The positively selected sites were located primarily in the LRR region of LRR-RLK genes (Table 5). This result is consistent with the study of Fischer et al. [23] which found that most codons under selection fall in the LRR domain. The LRR domain occurs in diverse proteins, particularly in many proteins involved in defense responses. Positive selection shapes the LRR domains to generate new pathogen-recognition specificities [35]. In the present study, we found that, among the four subfamilies in which positively selected sites were identified, the functions of genes from subfamily VIIII-2 are not known, whereas the functions of several members from the other three subfamilies (I, III and XII) are well characterized. Subfamily III usually contains genes involved in development, while genes from subfamilies I and XII are usually involved in defense. Subfamily I members include the IOS1 and FRK genes, which are involved in defense signaling [74], Subfamily XII members include FLS2 and the EF-Tu Receptor (EFR) (from A. thaliana), which are involved in innate immunity against pathogens [12], as well as O. sativa Xa 21, which is involved in resistance to bacterial pathogen Xanthomonas oryzae pv. oryzae [75]. Furthermore, Xa 21 was found to have evolved under positive selection in rice [36, 37], and FLS2 showed a signature of rapid fixation of an adaptive allele in A. thaliana [38]. The detection of positive selection in these two subfamilies is consistent with their roles in plant defense.

Conclusions

The evolutionary relationships among LRR-RLK genes have been investigated in flowering plants.
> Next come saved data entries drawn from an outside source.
Lemma enumerate_fst {A} (l : list A) : forall s,
  List.map fst (enumerate s l)
  = List.map (fun i => s + Z.of_nat i) (seq 0 (length l)).
Proof.
  induction l as [|x l IH]; intros s; [done|].
  cbn [enumerate List.map length seq fst]. f_equal; [cbn; lia|].
  rewrite IH, <- List.seq_shift, List.map_map.
  apply List.map_ext. intros i. lia.
Qed.

Lemma enumerate_snd {A} (l : list A) : forall s, List.map snd (enumerate s l) = l.
Proof.
  induction l as [|x l IH]; intros s; [done|].
  cbn [enumerate List.map snd]. now rewrite IH.
Qed.

Lemma enumerate_length {A} (l : list A) : forall s, length (enumerate s l) = length l.
Proof. induction l as [|x l IH]; intros s; cbn; [done|]. now rewrite IH. Qed.

Lemma enumerate_map {A B} (f : A -> B) (l : list A) : forall s,
  List.map (fun '(i, x) => (i, f x)) (enumerate s l) = enumerate s (List.map f l).
Proof.
  induction l as [|x l IH]; intros s; [done|].
  cbn [enumerate List.map]. now rewrite IH.
Qed.
(** * Versioned file store, pending commits and pull requests

    A shallow embedding of the service layer of the version-control web
    application: [s3Service] (files, versions, history, pending commits,
    copies), [repositoryService] (repositories, forks, access requests),
    [notificationService] and [pullRequestService] (opening, status and
    merge of pull requests).

    The services talk to two backing stores and to the platform:

    - the blob bucket is a finite map from keys to objects; [PutObject]
      overwrites, [GetObject] fails with [NoSuchKey] on an absent key and
      [ListObjectsV2], sent once and without [MaxKeys], returns one page:
      the first 1000 keys below the prefix in key order, a common prefix
      counting as one key when a delimiter is given;
    - the document collections [repositories], [pullRequests] and
      [accessRequests] are finite maps from document ids to typed records,
      [notifications] is an append-only list; a function that adds a
      document takes the id the store generates for it as an argument, and
      a query without an order returns the matching documents by id;
    - JavaScript strings and byte sequences are both values of [string];
      the UTF-8 codec between them, [TextEncoder.encode] and
      [TextDecoder.decode], is a parameter of the development, of which
      only one fact is used: the empty byte sequence decodes to the empty
      string; a JSON blob is stored as the document it encodes, and
      [JSON.parse] of what [JSON.stringify] wrote gives the document back;
    - the wall clock, date parsing and formatting, lower-casing, signed
      URLs and the JSON (de)serialisation of free text are parameters of
      the development as well.

    Every service function takes the world and returns its result together
    with the world it leaves behind; read-only functions return the result
    alone. *)

From Stdlib Require Import ZArith Ascii String.
From stdpp Require Import gmap strings list fin_maps sorting pretty.

Open Scope string_scope.

(** ** Results *)

(** The services never raise: they return [{ success: true, ... }] or
    [{ success: false, error }]. *)
Inductive Result (A : Type) : Type :=
| Success (a : A)
| Failure (error : string).
Arguments Success {A} a.
Arguments Failure {A} error.

Definition succeeded {A} (r : Result A) : bool :=
  match r with Success _ => true | Failure _ => false end.

(** ** JavaScript values held in metadata documents *)

Inductive jsval : Type :=
| JUndefined
| JNull
| JBool (b : bool)
| JStr (s : string).

#[global] Instance jsval_eq_dec : EqDecision jsval.
Proof. solve_decision. Defined.

(** A flat object: property name to value.  Spreading [{...o, k: v}] is
    [<[k:=v]> o]. *)
Abbreviation jobj := (gmap string jsval).

(** [o.k]: an absent property reads as [undefined]. *)
Definition prop (o : jobj) (k : string) : jsval := default JUndefined (o !! k).

(** [String(v)], as a template literal applies it. *)
Definition js_toString (v : jsval) : string :=
  match v with
  | JUndefined => "undefined"
  | JNull => "null"
  | JBool true => "true"
  | JBool false => "false"
  | JStr s => s
  end.

(** [a || b] on strings: the empty string is falsy. *)
Definition or_str (a b : string) : string := if String.eqb a "" then b else a.

(** [a || b] where [a] may be [null]/[undefined]. *)
Definition or_opt (a : option string) (b : string) : string :=
  match a with Some s => or_str s b | None => b end.

(** ** String helpers used by the key scheme *)

Definition slash : ascii := "/"%char.

(** [s.split('/')] *)
Fixpoint split_slash_go (acc : string) (s : string) : list string :=
  match s with
  | EmptyString => [String.rev acc]
  | String c s' =>
      if Ascii.eqb c slash then String.rev acc :: split_slash_go "" s'
      else split_slash_go (String c acc) s'
  end.
Definition split_slash (s : string) : list string := split_slash_go "" s.

(** [s.split('/').pop()]: the split of a string is never empty. *)
Definition last_segment (s : string) : string := List.last (split_slash s) "".

(** [parts[parts.length - 2]] *)
Definition second_to_last (parts : list string) : jsval :=
  match rev parts with
  | _ :: p :: _ => JStr p
  | _ => JUndefined
  end.

(** [s.includes(pat)] *)
Definition includes (pat s : string) : bool :=
  match String.index 0 pat s with Some _ => true | None => false end.

(** [s.replace(pat, rep)] with a string pattern: first occurrence only. *)
Definition replace_first (pat rep s : string) : string :=
  match String.index 0 pat s with
  | Some i =>
      String.substring 0 i s ++ rep ++
      String.substring (i + String.length pat)
                       (String.length s - (i + String.length pat)) s
  | None => s
  end.

(** [s.endsWith(ext)] *)
Definition endsWith (ext s : string) : bool :=
  String.prefix (String.rev ext) (String.rev s).

(** [s.substring(0, n)] *)
Definition substring0 (n : nat) (s : string) : string := String.substring 0 n s.

(** Does the string hold a [/]? *)
Fixpoint has_slash (s : string) : bool :=
  match s with
  | EmptyString => false
  | String c s' => Ascii.eqb c slash || has_slash s'
  end.

(** ** Data model *)

(** The authenticated caller as the auth provider supplies it. *)
Record User := {
  uid : string;
  email : option string;
  displayName : option string
}.

(** The body of a stored blob: raw bytes, or a JSON document. *)
Inductive body : Type :=
| Raw (bytes : string)
| Json (doc : jobj).

Record S3Object := {
  Body : body;
  ContentType : string;
  Metadata : list (string * string);
  LastModified : string
}.

(** [interface Repository]; [r_id] is the optional [id] property of the
    stored data, which the document id fills in when absent. *)
Record Repository := {
  r_id : option string;
  r_name : string;
  r_description : string;
  r_ownerId : string;
  r_createdAt : string;
  r_updatedAt : string;
  r_isPublic : bool;
  r_collaborators : option (list string);
  r_forkedFrom : option string
}.

Inductive PRStatus : Type := open | merged | rejected | closed.

#[global] Instance PRStatus_eq_dec : EqDecision PRStatus.
Proof. solve_decision. Defined.

Definition status_name (s : PRStatus) : string :=
  match s with
  | open => "open" | merged => "merged"
  | rejected => "rejected" | closed => "closed"
  end.
(** ** controller.go *)

Definition SuccessSynced : string := "Synced".
Definition ErrResourceExists : string := "ErrResourceExists".
Definition MessageResourceExists : string :=
  "Resource %q already exists and is not managed by InferenceJob".
Definition MessageResourceSynced : string := "InferenceJob synced successfully".

(** [obj.(metav1.Object)]: the metadata of a value that has some. *)
Definition asObject (obj : Any) : M (option metav1.ObjectMeta) :=
  match obj with
  | AnyDeployment d => ret (Some (appsv1.ObjectMeta d))
  | AnyInferenceJob p =>
      let* j := load p in ret (Some (samplev1alpha1.ObjectMeta j))
  | _ => ret None
  end.

(** [cache.MetaNamespaceKeyFunc(obj)]. *)
Definition MetaNamespaceKeyFunc (obj : Any) : M (Result string) :=
  let* o := asObject obj in
  match o with
  | Some m => ret (Ok (cache.MetaNamespaceKey m))
  | None => ret (Err (Errorf (Sprintf "object has no meta: %v" [])))
  end.

(** [s[0]] of a slice of strings; [strings.Split] never returns an empty
    slice ([Split_never_empty] below), so the index is in range. *)
Definition index0 (l : list string) : string := hd EmptyString l.

Section Methods.

(** [samplev1alpha1.SchemeGroupVersion], declared in a file of the
    package that is not among the sources. *)
Variable SchemeGroupVersion : schema.GroupVersion.

Definition newDeployment (inferenceJob : samplev1alpha1.InferenceJob)
  : appsv1.Deployment :=
  let meta := samplev1alpha1.ObjectMeta inferenceJob in
  let spec := samplev1alpha1.Spec inferenceJob in
  let labels : labelmap :=
    <["app" := samplev1alpha1.ImageToDeploy spec]>
      (<["controller" := metav1.Name meta]> ∅) in
  {| appsv1.ObjectMeta :=
       {| metav1.Name := samplev1alpha1.DeploymentName spec;
          metav1.Namespace := metav1.Namespace meta;
          metav1.SelfLink := EmptyString;
          metav1.UID := EmptyString;
          metav1.ResourceVersion := EmptyString;
          metav1.Labels := ∅;
          metav1.OwnerReferences :=
            [metav1.NewControllerRef meta
               (schema.WithKind SchemeGroupVersion "InferenceJob")] |};
     appsv1.Spec :=
       {| appsv1.Replicas := samplev1alpha1.Replicas spec;
          appsv1.Selector := Some {| metav1.MatchLabels := labels |};
          appsv1.Template :=
            {| corev1.tmpl_ObjectMeta :=
                 {| metav1.Name := EmptyString; metav1.Namespace := EmptyString;
                    metav1.SelfLink := EmptyString; metav1.UID := EmptyString;
                    metav1.ResourceVersion := EmptyString;
                    metav1.Labels := labels;
                    metav1.OwnerReferences := [] |};
               corev1.tmpl_Spec :=
                 {| corev1.Containers :=
                      [{| corev1.c_Name :=
                            index0 (strings.Split
                                      (samplev1alpha1.ImageToDeploy spec) ":");
                          corev1.c_Image :=
                            samplev1alpha1.ImageToDeploy spec |}] |} |} |};
     appsv1.Status := {| appsv1.AvailableReplicas := 0 |} |}.

(** [updateInferenceJobStatus]: the status is written into a copy, and
    the copy is what the client is given. *)
Definition updateInferenceJobStatus (c : Controller) (inferenceJob : ptr)
  (deployment : appsv1.Deployment) : M (option error) :=
  let* inferenceJobCopy := DeepCopy inferenceJob in
  let* copied := load inferenceJobCopy in
  let* _ :=
    store inferenceJobCopy
      {| samplev1alpha1.ObjectMeta := samplev1alpha1.ObjectMeta copied;
         samplev1alpha1.Spec := samplev1alpha1.Spec copied;
         samplev1alpha1.Status :=
           {| samplev1alpha1.AvailableReplicas :=
                appsv1.AvailableReplicas (appsv1.Status deployment) |} |} in
  let* job := load inferenceJob in
  let* res :=
    InferenceJobs_Update c
      (metav1.Namespace (samplev1alpha1.ObjectMeta job)) inferenceJobCopy in
  match res with
  | Ok _ => ret None
  | Err err => ret (Some err)
  end.

(** [syncHandler].  The InferenceJob behind the lister's pointer is read
    once: nothing writes to it before [updateInferenceJobStatus]. *)
Definition syncHandler (c : Controller) (key : string) : M (option error) :=
  match cache.SplitMetaNamespaceKey key with
  | Err _ =>
      let* _ := HandleError
                  (Errorf (Sprintf "invalid resource key: %s" [Literal key])) in
      ret None
  | Ok (namespace, name) =>
      match inferenceJobsLister c namespace name with
      | Err err =>
          if errors.IsNotFound (Some err)
          then
            let* _ := HandleError
                        (Errorf (Sprintf
                           "inferenceJob '%s' in work queue no longer exists"
                           [Literal key])) in
            ret None
          else ret (Some err)
      | Ok inferenceJob =>
          let* job := load inferenceJob in
          let meta := samplev1alpha1.ObjectMeta job in
          let deploymentName :=
            samplev1alpha1.DeploymentName (samplev1alpha1.Spec job) in
          if String.eqb deploymentName EmptyString
          then
            let* _ := HandleError
                        (Errorf (Sprintf
                           "%s: deployment name must be specified"
                           [Literal key])) in
            ret None
          else
            let* got :=
              match deploymentsLister c (metav1.Namespace meta) deploymentName with
              | Err err =>
                  if errors.IsNotFound (Some err)
                  then Deployments_Create c (metav1.Namespace meta)
                         (newDeployment job)
                  else ret (Err err)
              | Ok deployment => ret (Ok deployment)
              end in
            match got with
            | Err err => ret (Some err)
            | Ok deployment =>
                if negb (metav1.IsControlledBy
                           (appsv1.ObjectMeta deployment) meta)
                then
                  let msg :=
                    Sprintf MessageResourceExists
                      [Literal (metav1.Name (appsv1.ObjectMeta deployment))] in
                  let* _ := recorder_Event inferenceJob
                              corev1.EventTypeWarning ErrResourceExists msg in
                  ret (Some (Errorf msg))
                else
                  let* diverged :=
                    match samplev1alpha1.Replicas (samplev1alpha1.Spec job) with
                    | None => ret false
                    | Some wanted =>
                        let* current :=
                          deref (appsv1.Replicas (appsv1.Spec deployment)) in
                        ret (negb (Z.eqb wanted current))
                    end in
                  let* updated :=
                    if diverged
                    then Deployments_Update c (metav1.Namespace meta)
                           (newDeployment job)
                    else ret (Ok deployment) in
                  match updated with
                  | Err err => ret (Some err)
                  | Ok deployment =>
                      let* err :=
                        updateInferenceJobStatus c inferenceJob deployment in
                      match err with
                      | Some e => ret (Some e)
                      | None =>
                          let* _ := recorder_Event inferenceJob
                                      corev1.EventTypeNormal SuccessSynced
                                      (Literal MessageResourceSynced) in
                          ret None
                      end
                  end
            end
      end
  end.
(** * GitCracken patcher: extraction with fallback and patch application

    A shallow embedding of [src/patcher.ts].  JavaScript strings and
    Buffers are [string]s, the file system is a tree of directories
    without symbolic links, read as on a POSIX system by a process whose
    working directory is the root of the tree, the console is the list of
    lines written with [console.warn], and a function that can throw
    returns a [Result] next to the world it left behind.

    The packages the patcher calls ([asar], [diff], [natsort], the
    regular expression engine) are not part of the repository: the
    functions that use them take them as arguments ([Codec], [Host]), and
    the theorems hold for every behaviour of them.  Reference versions
    ([Reference], [Node]) run the samples. *)

From Stdlib Require Import String Ascii List Bool Arith Lia.
Import ListNotations.
Open Scope string_scope.

(** ** JavaScript strings and error objects *)

Module Js.

(** [s.startsWith(p)]. *)
Fixpoint startsWith (p s : string) : bool :=
  match p, s with
  | EmptyString, _ => true
  | String a p', String b s' => Ascii.eqb a b && startsWith p' s'
  | String _ _, EmptyString => false
  end.

(** [s.includes(p)], which is [s.indexOf(p) >= 0]. *)
Fixpoint includes (p s : string) : bool :=
  startsWith p s ||
  match s with
  | EmptyString => false
  | String _ s' => includes p s'
  end.

(** The truth value of a string: only the empty string is falsy. *)
Definition truthy (s : string) : bool :=
  match s with EmptyString => false | String _ _ => true end.

(** [o || d] for an optional string property [o]. *)
Definition orElse (o : option string) (d : option string) : option string :=
  match o with
  | Some s => if truthy s then Some s else d
  | None => d
  end.

(** An error object: [new Error(message)] has neither [code] nor [path];
    the errors of [fs] carry both. *)
Record Error : Type := mkError {
  code : option string;
  path : option string;
  message : string
}.

Definition newError (msg : string) : Error := mkError None None msg.

Definition dquote : string := String (ascii_of_nat 34) EmptyString.

(** The text that goes with the code of a system error. *)
Definition describe (c : string) : string :=
  if String.eqb c "ENOENT" then "no such file or directory"
  else if String.eqb c "ENOTDIR" then "not a directory"
  else if String.eqb c "EEXIST" then "file already exists"
  else if String.eqb c "EISDIR" then "illegal operation on a directory"
  else if String.eqb c "EACCES" then "permission denied"
  else if String.eqb c "EPERM" then "operation not permitted"
  else if String.eqb c "EBUSY" then "resource busy or locked"
  else "unknown error".

Definition quoted (p : string) : string := "'" ++ p ++ "'".

(** The error of the system call [syscall] on the path [p]. *)
Definition sysError (c syscall p : string) : Error :=
  mkError (Some c) (Some p)
    (c ++ ": " ++ describe c ++ ", " ++ syscall ++ " " ++ quoted p).

(** The error of [copyFileSync]: its path is the source. *)
Definition copyError (c src dest : string) : Error :=
  mkError (Some c) (Some src)
    (c ++ ": " ++ describe c ++ ", copyfile " ++ quoted src ++ " -> " ++
     quoted dest).

(** The error of a read that finds a directory: it names no path. *)
Definition readError (c : string) : Error :=
  mkError (Some c) None (c ++ ": " ++ describe c ++ ", read").

(** The TypeError of [path.join] for an argument that is [undefined]. *)
Definition pathTypeError : Error :=
  mkError (Some "ERR_INVALID_ARG_TYPE") None
    ("The " ++ dquote ++ "path" ++ dquote ++
     " argument must be of type string. Received undefined").

(** [err.code === c]. *)
Definition codeIs (e : Error) (c : string) : bool :=
  match code e with Some c' => String.eqb c' c | None => false end.

(** What a call of the archive library hands back where the code has
    the type [any]: a Buffer, [undefined], or something else. *)
Inductive Value : Type :=
| VUndefined
| VBuffer (bytes : string)
| VOther.

End Js.

(** ** Paths *)

Module Path.

(** A character of the class [[\\\/]]. *)
Definition is_sep (c : ascii) : bool :=
  Ascii.eqb c "/"%char || Ascii.eqb c "\"%char.

(** [s.split(/[\\\/]/)]: the pieces between separators, empty ones
    included; never the empty list. *)
Fixpoint split (s : string) : list string :=
  match s with
  | EmptyString => [EmptyString]
  | String c s' =>
      if is_sep c then EmptyString :: split s'
      else match split s' with
           | [] => [String c EmptyString]
           | p :: ps => String c p :: ps
           end
  end.

(** [s.split(/[\\\/]/).filter((p) => p)]. *)
Definition segments (s : string) : list string :=
  filter Js.truthy (split s).

(** [s.replace(/^[\\\/]+/, empty)]: the leading separators go. *)
Fixpoint stripLeading (s : string) : string :=
  match s with
  | EmptyString => EmptyString
  | String c s' => if is_sep c then stripLeading s' else s
  end.

(** No character of the string is a separator. *)
Fixpoint sepFree (s : string) : bool :=
  match s with
  | EmptyString => true
  | String c s' => negb (is_sep c) && sepFree s'
  end.

(** A segment of the split: not empty, and no separator in it. *)
Definition isSegment (s : string) : bool := Js.truthy s && sepFree s.

(** *** The functions of [path], as on a POSIX system

    There the slash is the one separator, and a backslash is a character
    of a name like any other. *)

(** The pieces of a path between slashes, empty ones included. *)
Fixpoint pieces (s : string) : list string :=
  match s with
  | EmptyString => [EmptyString]
  | String c s' =>
      if Ascii.eqb c "/"%char then EmptyString :: pieces s'
      else match pieces s' with
           | [] => [String c EmptyString]
           | p :: ps => String c p :: ps
           end
  end.

(** What [normalizeString] does with one piece, [res] being the pieces
    kept so far: an empty piece and [.] are dropped, [..] takes the last
    piece back unless there is none or it is [..] itself, in which case
    it is kept when the path may climb above its start. *)
Definition enter (allowAboveRoot : bool) (res : list string) (part : string)
  : list string :=
  if String.eqb part EmptyString || String.eqb part "." then res
  else if String.eqb part ".." then
    match res with
    | [] => if allowAboveRoot then [".."] else []
    | _ :: _ =>
        if String.eqb (last res EmptyString) ".."
        then (if allowAboveRoot then res ++ [".."] else res)%list
        else removelast res
    end
  else (res ++ [part])%list.

Definition normalizeString (path : string) (allowAboveRoot : bool) : string :=
  String.concat "/" (fold_left (enter allowAboveRoot) (pieces path) []).

Definition startsWithSlash (p : string) : bool :=
  match p with
  | String c _ => Ascii.eqb c "/"%char
  | EmptyString => false
  end.

Fixpoint endsWithSlash (p : string) : bool :=
  match p with
  | EmptyString => false
  | String c EmptyString => Ascii.eqb c "/"%char
  | String _ p' => endsWithSlash p'
  end.

(** [path.normalize(p)]. *)
Definition normalize (path : string) : string :=
  match path with
  | EmptyString => "."
  | _ =>
      let isAbsolute := startsWithSlash path in
      let trailingSeparator := endsWithSlash path in
      match normalizeString path (negb isAbsolute) with
      | EmptyString =>
          if isAbsolute then "/" else if trailingSeparator then "./" else "."
      | body =>
          (if isAbsolute then "/" else EmptyString) ++ body ++
          (if trailingSeparator then "/" else EmptyString)
      end
  end.

(** [path.join(...args)]: the arguments that are not empty, put together
    with slashes and normalized. *)
Definition joinAll (args : list string) : string :=
  match filter Js.truthy args with
  | [] => "."
  | parts => normalize (String.concat "/" parts)
  end.

(** [path.join(a, b)]. *)
Definition join (a b : string) : string := joinAll [a; b].

(** Some character of the string is not a slash. *)
Fixpoint hasName (s : string) : bool :=
  match s with
  | EmptyString => false
  | String c s' => negb (Ascii.eqb c "/"%char) || hasName s'
  end.

(** The scan of [path.dirname] over all but the first character: what
    stands before the slash in front of the last name, when there is
    such a slash. *)
Fixpoint beforeLastName (s : string) : option string :=
  match s with
  | EmptyString => None
  | String c s' =>
      match beforeLastName s' with
      | Some r => Some (String c r)
      | None =>
          if Ascii.eqb c "/"%char && hasName s' then Some EmptyString
          else None
      end
  end.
However, due to the lack of phylogenetic analysis of LRR-RLK genes from diverse plants, including algae, bryophytes, and different lineages of vascular plants, the classification of LRR-RLK genes in plants, and the origin, gene structure, and protein motif evolution, and the force driving the evolution of each LRR-RLK subfamily remain to be understood. Our studies identified 119 LRR-RLK genes in the Physcomitrella patens moss genome, 67 LRR-RLK genes in the Selaginella moellendorffii lycophyte genome, and no LRR-RLK genes in five green algae genomes. Phylogenetic analyses from these sequences and sequences from two flowering plant species revealed that plant LRR-RLKs belong to 19 subfamilies, most of which were established in the common ancestors of land plants. More importantly, we found that each subfamily was characterized by unique gene structures or unique basic gene structure and protein motif compositions. Four subfamilies were found to be under positive selection. Taken together, these results provide strong evidence that functional divergence occurred among LRR-RLK subfamilies and that positive selection had only an impact on the evolution of a few subfamilies of LRR-RLK genes.